**Work instructions**. Below is a listing; reproduce exactly its lines from the one containing "destruct (ds !! d) as [D |] eqn:E; [| set_solver]." to its last line, both ends kept, and no other lines.

-- Exercise input follows --

(* ===== verification/DomainFacts.v ===== *)
(** What hierarchical charging does to the Domain tree: the ancestor chain, the
    exact effect of each walker on it, and the relation [shifted] the clients of
    an account reason with. *)

From S2P Require Import Prelude Object Domain.

(** A parent exists before its children, so its identity is smaller. *)
Definition domains_wf (ds : gmap Koid Domain) : Prop :=
  forall d D p, ds !! d = Some D -> parent_link D = Some p -> 0 <= p < d.

(** The Domain and every ancestor its weak links still reach. *)
Fixpoint chain (fuel : nat) (ds : gmap Koid Domain) (d : Koid) : list Koid :=
  match fuel with
  | O => []
  | S fuel =>
      match ds !! d with
      | None => []
      | Some D =>
          d :: match parent_link D with
               | Some p => chain fuel ds p
               | None => []
               end
      end
  end.

Definition chain_of (ds : gmap Koid Domain) (d : Koid) : list Koid := chain (chain_fuel d) ds d.

(** Apply [f] to the counter [r] of every Domain of [C]. *)
Definition adjust (r : Resource) (C : list Koid) (f : ResourceCounter -> ResourceCounter)
    (ds : gmap Koid Domain) : gmap Koid Domain :=
  map_imap (fun a D =>
    Some (if decide (a ∈ C) then set_account (update r f (account D)) D else D)) ds.

(** Same tree, same limits; only usage may differ. *)
Definition same_tree (ds ds' : gmap Koid Domain) : Prop :=
  forall a, parent_link <$> ds !! a = parent_link <$> ds' !! a.

Section chains.
Implicit Types ds : gmap Koid Domain.

#[export] Instance same_tree_equivalence : Equivalence same_tree.
Proof. split; unfold same_tree; [by intros ? ? | intros ? ? H a; by rewrite H |].
  intros ? ? ? H1 H2 a. by rewrite H1, H2. Qed.

Lemma lookup_adjust r C f ds a :
  adjust r C f ds !! a =
  (fun D => if decide (a ∈ C) then set_account (update r f (account D)) D else D) <$> ds !! a.
Proof. unfold adjust. rewrite map_lookup_imap. by destruct (ds !! a). Qed.

Lemma adjust_same_tree r C f ds : same_tree ds (adjust r C f ds).
Proof.
  intros a. rewrite lookup_adjust. destruct (ds !! a) as [D |]; simpl; [| done].
  by case_decide.
Qed.

Lemma chain_same_tree fuel ds ds' d : same_tree ds ds' -> chain fuel ds d = chain fuel ds' d.
Proof.
  intros Hs. revert d. induction fuel as [| fuel IH]; intros d; simpl; [done |].
  specialize (Hs d). destruct (ds !! d) as [D |], (ds' !! d) as [D' |]; simplify_eq/=; try done.
  rewrite Hs. f_equal. destruct (parent_link D'); [apply IH | done].
Qed.

#[export] Instance chain_of_proper : Proper (same_tree ==> eq ==> eq) chain_of.
Proof. intros ds ds' Hs d ? <-. by apply chain_same_tree. Qed.

Lemma domains_wf_same_tree ds ds' : same_tree ds ds' -> domains_wf ds -> domains_wf ds'.
Proof.
  intros Hs Hwf d D' p Hd Hp. specialize (Hs d). rewrite Hd in Hs. simpl in Hs.
  destruct (ds !! d) as [D |] eqn:E; simplify_eq/=. eapply Hwf; [done |]. by rewrite Hs.
Qed.

Lemma chain_le fuel ds d a : domains_wf ds -> a ∈ chain fuel ds d -> a <= d.
Proof.
  intros Hwf. revert d. induction fuel as [| fuel IH]; intros d; simpl; [set_solver |].
  destruct (ds !! d) as [D |] eqn:E; [| set_solver].
  rewrite elem_of_cons. intros [-> | Ha]; [lia |].
  destruct (parent_link D) as [p |] eqn:Ep; [| set_solver].
  specialize (Hwf _ _ _ E Ep). specialize (IH _ Ha). lia.
Qed.

Lemma chain_NoDup fuel ds d : domains_wf ds -> NoDup (chain fuel ds d).
Proof.
  intros Hwf. revert d. induction fuel as [| fuel IH]; intros d; simpl; [constructor |].
  destruct (ds !! d) as [D |] eqn:E; [| constructor].
  destruct (parent_link D) as [p |] eqn:Ep; [| by apply NoDup_singleton].
  constructor; [| apply IH]. intros Hin. apply chain_le in Hin; [| done].
  specialize (Hwf _ _ _ E Ep). lia.
Qed.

-- Exercise input concluded --

**Answer to the problem**.
  destruct (ds !! d) as [D |] eqn:E; [| set_solver].
  rewrite elem_of_cons. intros [-> | Ha]; [lia |].
  destruct (parent_link D) as [p |] eqn:Ep; [| set_solver].
  specialize (Hwf _ _ _ E Ep). specialize (IH _ Ha). lia.
Qed.

Lemma chain_NoDup fuel ds d : domains_wf ds -> NoDup (chain fuel ds d).
Proof.
  intros Hwf. revert d. induction fuel as [| fuel IH]; intros d; simpl; [constructor |].
  destruct (ds !! d) as [D |] eqn:E; [| constructor].
  destruct (parent_link D) as [p |] eqn:Ep; [| by apply NoDup_singleton].
  constructor; [| apply IH]. intros Hin. apply chain_le in Hin; [| done].
  specialize (Hwf _ _ _ E Ep). lia.
Qed.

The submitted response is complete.